WHAT TO PRODUCE:
Only the lines below starting at the one containing "Lemma closed_reachable : star" and ending at the one containing "Definition short_uuid (id" belong in the answer, each copied exactly.

# # # # # # #

(* ===== verification/EdgeWitnesses.v ===== *)
(** * The theorems on configuration, adapters, queues and start-up at
      concrete inputs

    An instance of each interface to the standard library, and for every
    theorem with hypotheses an input at which they hold. *)

From S2P Require Import Prelude Float Prog Errors Json JsonText JsonRaw Mq Memory MemorySpec Startup BootstrapSpec.
From S2P Require Import Crypto Url Provider Http Adapter Webhook LarkBot AdapterSpec.
From S2P Require Import Firebase FirebaseSpec Smtp SmtpSpec Config Domain Store Effects Service Api Grpc Mcp FrontSpec Demo.

(** ** Tokens *)

Lemma auth_tokens_effective_witness :
  ResolveAuthTokens [" a "; "a"; EmptyString; "b"] (Ok (repeat 7%N 32)) = Ok (["a"; "b"], EmptyString) /\
  Verify (Some (NewVerifier ["a"; "b"])) "b" = None.
Proof.
  split; [vm_compute; reflexivity|].
  destruct (auth_tokens_effective [" a "; "a"; EmptyString; "b"] (repeat 7%N 32) ["a"; "b"] EmptyString) as (_ & _ & _ & H & _);
    [vm_compute; reflexivity..|]. apply H. right. left.
Defined.

(** ** The webhook *)

Lemma idempotency_key_identifies_witness :
  webhookIdempotencyKey "webhook" "crm" "r-1" = webhookIdempotencyKey "webhook" "crm" "r-1" /\
  (("webhook", "crm", "r-1") = ("webhook", "crm", "r-1") \/
   exists x y, x <> y /\ hex_EncodeToString (Sum256 (bytes_of x)) = hex_EncodeToString (Sum256 (bytes_of y))).
Proof.
  split; [reflexivity|].
  apply (idempotency_key_identifies "webhook" "crm" "r-1" "webhook" "crm" "r-1"); [repeat constructor|reflexivity].
Defined.

Definition demo_hook : webhookConfig :=
  {| WC_CredentialRef := "vault://hooks";
     WC_Deliver := {| WD_EndpointURL := "https://hooks.example/notify"; WD_Authentication := " Bearer"; WD_TimeoutMs := 3000;
                      WD_RequestsPerSecond := float_of_Z 10; WD_MaxConcurrency := 4; WD_CircuitBreaker := None |} |}.

Definition no_lark : larkBotConfig :=
  {| SigningSecretRef := EmptyString;
     LB_Send := {| LS_WebhookURL := "https://open.larksuite.com/open-apis/bot/v2/hook/abc"; LS_TimeoutMs := 3000;
                   LS_RequestsPerSecond := float_of_Z 5; LS_MaxConcurrency := 1; LS_CircuitBreaker := None |} |}.

Definition no_loadtest : Loadtest.loadtestHTTPRequestConfig :=
  {| Loadtest.LT_EndpointURL := "http://127.0.0.1:9/x"; Loadtest.LT_TimeoutMs := 100; Loadtest.LT_MaxConcurrency := 8 |}.

Lemma http_configs_safe_witness : exists c auth a,
  Webhook_Config (fun _ : unit => Ok demo_hook) tt = Ok (c, auth) /\ auth ∈ ["none"; "bearer"; "hmac_sha256"] /\
  Actions c = [("deliver", a)] /\ rate_checked (Cfg_RequestsPerSecond a) /\ safe_endpoint isLoopbackHost (strings_TrimSpace (Cfg_Path a)) /\
  exists c', Lark_Config (fun _ : unit => Ok no_lark) tt = Ok c' /\
  exists c'', Loadtest.Loadtest_Config (fun _ : unit => Ok no_loadtest) tt = Ok c''.
Proof.
  destruct (Webhook_Config (fun _ : unit => Ok demo_hook) tt) as [[c auth]|] eqn:E; [|vm_compute in E; discriminate E].
  destruct (http_configs_safe (fun _ => Ok demo_hook) (fun _ => Ok no_lark) (fun _ => Ok no_loadtest) tt) as (H & _ & _).
  destruct (H c auth E) as (H1 & _ & a & H2 & _ & Hrate & H3). exists c, auth, a.
  split; [reflexivity|]. split; [exact H1|]. split; [exact H2|]. split; [exact Hrate|]. split; [exact H3|].
  eexists. split; [vm_compute; reflexivity|]. eexists. vm_compute. reflexivity.
Defined.

(** ** Firebase *)

Definition demo_range (m : gmap string string) : list string := List.map fst (map_to_list m).

Lemma demo_ranges : ranges demo_range.
Proof.
  intros m k. unfold demo_range. rewrite list_elem_of_In, List.in_map_iff. split.
  - intros ([k' v] & <- & H). exists v. by apply elem_of_map_to_list, list_elem_of_In.
  - intros [v Hv]. exists (k, v). split; [done|]. by apply list_elem_of_In, elem_of_map_to_list.
Qed.

Definition demo_push : string :=
  print (JObj [("token", JStr "t-1"); ("notification", JObj [("title", JStr "hi"); ("image_url", JStr "https://i.example/p.png")]);
               ("data", JObj [("order", JStr "7")])]).

Lemma firebase_accepted_wellformed_witness :
  Firebase_Validate demo_range "send" demo_push = None /\
  exists m, buildFirebaseMessage demo_range demo_push = Ok m /\ well_formed m.
Proof.
  split; [vm_compute; reflexivity|].
  destruct (firebase_accepted_wellformed demo_range "send" demo_push demo_ranges) as (_ & _ & H);
    [vm_compute; reflexivity|exact H].
Defined.

#[local] Instance demo_sdk : FirebaseSDK :=
  {| errorutils_HTTPResponse _ := None; errorutils_IsDeadlineExceeded _ := false; errorutils_IsCancelled _ := false;
     errorutils_IsInvalidArgument _ := false; errorutils_IsResourceExhausted _ := false; errorutils_IsUnavailable _ := false;
     errorutils_IsInternal _ := false; errorutils_IsUnauthenticated _ := false; errorutils_IsPermissionDenied _ := false;
     messaging_IsUnregistered _ := false; messaging_IsThirdPartyAuthError _ := false; messaging_IsSenderIDMismatch _ := false;
     messaging_IsInvalidArgument _ := false; messaging_IsQuotaExceeded _ := false; messaging_IsUnavailable _ := false;
     messaging_IsInternal _ := false |}.

Definition demo_adapter : FirebasePush := {| projectID := "p"; credentialsRequired := false; initialized := true |}.
Definition demo_fac : ActionContext :=
  {| AC_ProviderCode := "firebase-push"; AC_ProviderAction := "send"; BaseURL := EmptyString; AC_Path := EmptyString; AC_Method := "FCM";
     Credential := EmptyString; AC_TimeoutMs := 1000; AC_SourceSystem := "crm"; AC_SourceRequestID := "r-1"; HasHTTPClient := true;
     AllowedRespHeaders := [] |}.

Definition demo_start (p : fprog answer) : Prop := exists ac action payload, p = Firebase_Send demo_range demo_adapter ac action payload.

Lemma star_step {S} (R : S -> S -> Prop) s1 s2 s3 : R s1 s2 -> star R s2 s3 -> star R s1 s3.
Proof. intros H1 H2. eapply star_trans; [|exact H2]. eapply star_snoc; [apply star_refl|exact H1]. Qed.

(** One delivery that finds no client, makes client 7 and sends with it. *)
Lemma demo_delivery : exists s, star (fstep demo_start) fs_init s /\ fs_used s = [7%N].
Proof.
  destruct (buildFirebaseMessage demo_range demo_push) as [m|e] eqn:E; [|vm_compute in E; discriminate E].
  eexists. split.
  - eapply star_step; [apply fs_start; by exists demo_fac, "send", demo_push|]. unfold Firebase_Send. rewrite E. cbn.
    eapply star_step; [eapply (fs_call _ 0%nat _ _ _ None); [reflexivity|split; reflexivity]|cbn].
    eapply star_step; [eapply (fs_call _ 0%nat _ _ _ tt); [reflexivity|split; reflexivity]|cbn].
    eapply star_step; [eapply (fs_call _ 0%nat _ _ _ None); [reflexivity|split; reflexivity]|cbn].
    eapply star_step; [eapply (fs_call _ 0%nat _ _ _ (Ok 1%N)); [reflexivity|reflexivity]|cbn].
    eapply star_step; [eapply (fs_call _ 0%nat _ _ _ (Ok 7%N)); [reflexivity|reflexivity]|cbn].
    do 2 (eapply star_step; [eapply (fs_call _ 0%nat _ _ _ tt); [reflexivity|reflexivity]|cbn]).
    eapply star_step; [eapply (fs_call _ 0%nat _ _ _ (Ok "m-1")); [reflexivity|reflexivity]|apply star_refl].
  - reflexivity.
Qed.

Lemma firebase_single_client_witness : exists s,
  star (fstep demo_start) fs_init s /\ fs_used s = [7%N] /\ fs_made s = [7%N] /\ fs_client s = Some 7%N.
Proof.
  destruct demo_delivery as (s & Hs & Hu). exists s. split; [exact Hs|]. split; [exact Hu|].
  destruct (firebase_single_client demo_range demo_adapter s Hs) as (_ & H & _). apply H. rewrite Hu. left.
Defined.

(** ** SMTP *)

(** Addresses without display names, one [@], printed in angle brackets. *)
#[local] Instance demo_mail : MailLib :=
  {| mail_ParseAddress raw := if string_mem "@" raw then Some (mkAddress EmptyString raw) else None;
     Address_String a := ("<" +:+ Addr_Address a +:+ ">")%string;
     QEncode s := s; quotedprintable s := s; rfc1123z t := "Thu, 01 Jan 1970 00:00:00 +0000" |}.

#[local] Instance demo_mail_laws : MailLaws.
Proof.
  split; cbn.
  - intros raw a Hr H. destruct (string_mem "@" raw); [|done]. by injection H as <-.
  - intros raw a n Hr H. destruct (string_mem "@" raw); [|done]. injection H as <-. cbn.
    apply (no_crlf_app "<"); [done|]. by apply no_crlf_app.
  - done.
  - intros t. vm_compute. reflexivity.
Qed.

Definition demo_smtp : smtpEmailConfig :=
  {| SE_PasswordRef := "vault://smtp";
     SE_Send := {| SC_Host := "mail.example"; SC_Port := 587; SC_TLSMode := EmptyString; SC_Username := "svc"; SC_FromAddress := "no-reply@example.com";
                   SC_FromName := "Example"; SC_TimeoutMs := 5000; SC_RequestsPerSecond := float_of_Z 2; SC_MaxConcurrency := 2;
                   SC_CircuitBreaker := None |} |}.

Definition demo_send : smtpSendRuntimeConfig :=
  {| RC_Host := "mail.example"; RC_Address := "mail.example:587"; RC_TLSMode := "starttls"; RC_Username := "svc";
     RC_From := mkAddress "Example" "no-reply@example.com"; RC_Initialized := true |}.

Definition demo_email : string :=
  print (JObj [("to", JArr [JStr "a@b.example"]); ("subject", JStr "hi"); ("text", JStr "hello")]).

Lemma smtp_config_safe_witness : exists c,
  Smtp_Config (fun _ : unit => Ok demo_smtp) tt = Ok (c, demo_send) /\
  (RC_Username demo_send = EmptyString <-> CredentialRef c = EmptyString).
Proof.
  destruct (Smtp_Config (fun _ : unit => Ok demo_smtp) tt) as [[c send]|] eqn:E; [|vm_compute in E; discriminate E].
  assert (send = demo_send) as ->.
  { transitivity (snd (c, send)); [reflexivity|]. vm_compute in E. injection E as _ <-. reflexivity. }
  exists c. split; [reflexivity|].
  destruct (smtp_config_safe (fun _ : unit => Ok demo_smtp) tt c demo_send E) as (_ & _ & H & _). exact H.
Defined.

Lemma smtp_message_lines_witness : exists message m headers,
  buildSMTPMessage demo_email (RC_From demo_send) "crm" "r-1" 0 "b0" = Ok message /\
  normalizeSMTPPayload demo_email = Ok m /\
  message = (lines (headers ++ [EmptyString]) +:+ message_body m "b0")%string /\ Forall (fun h => no_crlf h = true) headers.
Proof.
  destruct (buildSMTPMessage demo_email (RC_From demo_send) "crm" "r-1" 0 "b0") as [message|] eqn:E; [|vm_compute in E; discriminate E].
  destruct (Smtp_Config (fun _ : unit => Ok demo_smtp) tt) as [[c send]|] eqn:Ec; [|vm_compute in Ec; discriminate Ec].
  assert (send = demo_send) as ->.
  { vm_compute in Ec. injection Ec as _ <-. reflexivity. }
  destruct (smtp_message_lines (fun _ : unit => Ok demo_smtp) tt c demo_send demo_email "crm" "r-1" 0 "b0" message Ec)
    as (m & headers & H1 & H2 & H3 & _); [vm_compute; reflexivity|exact E|].
  exists message, m, headers. split; [reflexivity|]. split; [exact H1|]. split; [exact H2|exact H3].
Defined.

(** ** Queues and start-up *)

(** A queue of two messages with two consumers, one of them busy. *)
Definition demo_queue : Memory.MemoryBroker := Memory.mkBroker 8 [] 1000 5000 3 false false false.
Definition busy_queue : Memory.msys :=
  let m k := Memory.mkMessage k 1 in
  Memory.mkMsys (Memory.mkBroker 8 [m 2%N] 1000 5000 3 true false false) false Memory.Open 2 1 [m 1%N] [] [2%N; 1%N] [] [].
(** [Close] is called. *)
Definition closed_queue : Memory.msys :=
  let m k := Memory.mkMessage k 1 in
  Memory.mkMsys (Memory.Close (Memory.mkBroker 8 [m 2%N] 1000 5000 3 true false false)) false Memory.WaitWorkers 2 1 [m 1%N] [] [2%N; 1%N] [] [].

Lemma closed_reachable : star Memory.mstep (Memory.fresh_msys demo_queue) closed_queue.
Proof.
  eapply star_step; [left; by eapply (Memory.m_publish _ _ _ _ _ _ _ _ _ _ None 1%N)|]. cbn.
  eapply star_step; [left; by eapply (Memory.m_publish _ _ _ _ _ _ _ _ _ _ None 2%N)|]. cbn.
  eapply star_step; [left; by eapply (Memory.m_start _ _ _ _ _ _ _ _ _ _ false 2)|]. cbn.
  eapply star_step; [right; by eapply Memory.m_dequeue|]. cbn.
  eapply star_step; [left; apply Memory.m_close|]. apply star_refl.
Qed.

Lemma memory_close_terminates_witness :
  (forall n s', nsteps MemorySpec.moves n closed_queue s' -> (n <= 8)%nat) /\
  exists n s', nsteps Memory.gstep n closed_queue s' /\ Memory.ms_closing s' = Memory.Returned.
Proof.
  destruct (MemorySpec.memory_close_terminates demo_queue closed_queue closed_reachable) as (Hb & _ & He & _); [discriminate|].
  split; [|exact He]. intros n s' Hn. pose proof (Hb n s' Hn) as H. vm_compute in H. lia.
Defined.

Definition short_uuid (id : N) : string := pretty id.
Definition read_seven (s : string) : option N := if String.eqb s "7" then Some 7%N else None.

Lemma envelope_roundtrip_witness : Mq.decode read_seven (Mq.encode short_uuid 7%N) = Ok 7%N.
Proof. apply Mq.envelope_roundtrip; [by apply (utf8_one "7" EmptyString); [|constructor]|vm_compute; reflexivity]. Defined.

Definition sanitize (name : string) : string := (String "034" name +:+ String "034" EmptyString)%string.
Definition identifier (text : string) : string :=
  match text with String _ r => take_bytes (pred (String.length r)) r | EmptyString => EmptyString end.

Lemma identifier_sanitize name : string_mem "000" name = false -> identifier (sanitize name) = name.
Proof.
  intros _. unfold identifier, sanitize. rewrite string_app_cons. induction name as [|c name IH]; [done|].
  rewrite string_app_cons. cbn [String.length pred]. destruct (String.length (name +:+ String "034" EmptyString)%string) as [|n] eqn:E.
  - by destruct name.
  - cbn [pred] in IH. cbn [take_bytes]. by rewrite IH.
Qed.

Lemma plain_quoted name : plain_name name -> identifier (sanitize name) = name /\ name = name.
Proof. intros [H _]. split; [by apply identifier_sanitize|done]. Qed.

Lemma ensure_database_race_witness :
  plain_name "app" /\
  wp (racing identifier (fun n => n) true) (EnsureDatabase (fun dsn => Ok dsn) sanitize "app" "postgres") (mkCatalog {["postgres"]} ∅)
    (fun r s' => "app" ∈ ct_names s' /\
       (r = Ok tt \/ exists e, r = Err e /\ errors_As_PgCode e = Some uniqueViolationSQLState)).
Proof.
  assert (plain_name "app") as Hp by (split; [reflexivity|cbn; lia]). split; [exact Hp|].
  eapply wp_mono; [exact (ensure_database_race sanitize identifier (fun n => n) true plain_quoted (fun dsn => Ok dsn) "app" "postgres" _)|].
  intros r s' H. specialize (H Hp) as (_ & _ & H1 & H2). destruct (H2 eq_refl) as [H3|(_ & H3 & _ & H4)]; split; auto.
Defined.

(** ** The MCP endpoint *)

(** A bearer middleware, and a request from the page of another site. *)
Definition demo_bearer (check : string -> res Z) (next : mcp_handler) : mcp_handler := fun rq =>
  match strings_Fields (mh_authorization rq) with
  | [scheme; token] => match check token with Ok _ => next rq | Err e => Ret [WriteHeader 401; Write (Error e)] end
  | _ => Ret [WriteHeader 401; Write "no bearer token"]
  end.

Lemma demo_bearer_requires : requires_bearer demo_bearer.
Proof.
  intros check next rq. unfold demo_bearer.
  destruct (strings_Fields (mh_authorization rq)) as [|scheme [|token [|]]] eqn:E; try (right; by eexists).
  destruct (check token) as [expiry|e] eqn:Ec; [left|right; by eexists]. by exists scheme, token, expiry.
Qed.

Definition demo_deps : Deps :=
  {| SwaggerEnabled := true; AuthTokens := ["secret"]; AuthVerifier := Some (NewVerifier ["secret"]); MaxBodyBytes := 4096 |}.

Definition cross_site : mcp_request :=
  {| mh_method := "POST"; mh_path := "/mcp"; mh_host := "push.example.com"; mh_sec_fetch_site := EmptyString;
     mh_origin := "https://evil.example.com"; mh_authorization := "Bearer secret"; mh_body := Some ("{}", None) |}.

Lemma authentication_required_witness :
  cross_origin_check cross_site = Some errCrossOriginRequestFromOldBrowser /\
  exists status body, (status = 401 \/ status = 403) /\
    Mcp.NewHandler demo_bearer (fun _ => Ret [Write "called"]) true (AuthVerifier demo_deps) 64 0 cross_site
    = Ret ([WriteHeader status; Write body], Some (Build_access_line "POST" "/mcp" status)).
Proof.
  split; [vm_compute; reflexivity|].
  destruct (authentication_required demo_uuid_string demo_registry demo_deps demo_bearer demo_bearer_requires) as (_ & _ & H).
  destruct (H (fun _ => Ret [Write "called"]) true 64 0 cross_site) as [(s & t & _ & _ & E & _)|H']; [|exact H'].
  vm_compute in E. discriminate E.
Defined.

# # # # # # #

ANSWER AREA:
Lemma closed_reachable : star Memory.mstep (Memory.fresh_msys demo_queue) closed_queue.
Proof.
  eapply star_step; [left; by eapply (Memory.m_publish _ _ _ _ _ _ _ _ _ _ None 1%N)|]. cbn.
  eapply star_step; [left; by eapply (Memory.m_publish _ _ _ _ _ _ _ _ _ _ None 2%N)|]. cbn.
  eapply star_step; [left; by eapply (Memory.m_start _ _ _ _ _ _ _ _ _ _ false 2)|]. cbn.
  eapply star_step; [right; by eapply Memory.m_dequeue|]. cbn.
  eapply star_step; [left; apply Memory.m_close|]. apply star_refl.
Qed.

Lemma memory_close_terminates_witness :
  (forall n s', nsteps MemorySpec.moves n closed_queue s' -> (n <= 8)%nat) /\
  exists n s', nsteps Memory.gstep n closed_queue s' /\ Memory.ms_closing s' = Memory.Returned.
Proof.
  destruct (MemorySpec.memory_close_terminates demo_queue closed_queue closed_reachable) as (Hb & _ & He & _); [discriminate|].
  split; [|exact He]. intros n s' Hn. pose proof (Hb n s' Hn) as H. vm_compute in H. lia.
Defined.

Definition short_uuid (id : N) : string := pretty id.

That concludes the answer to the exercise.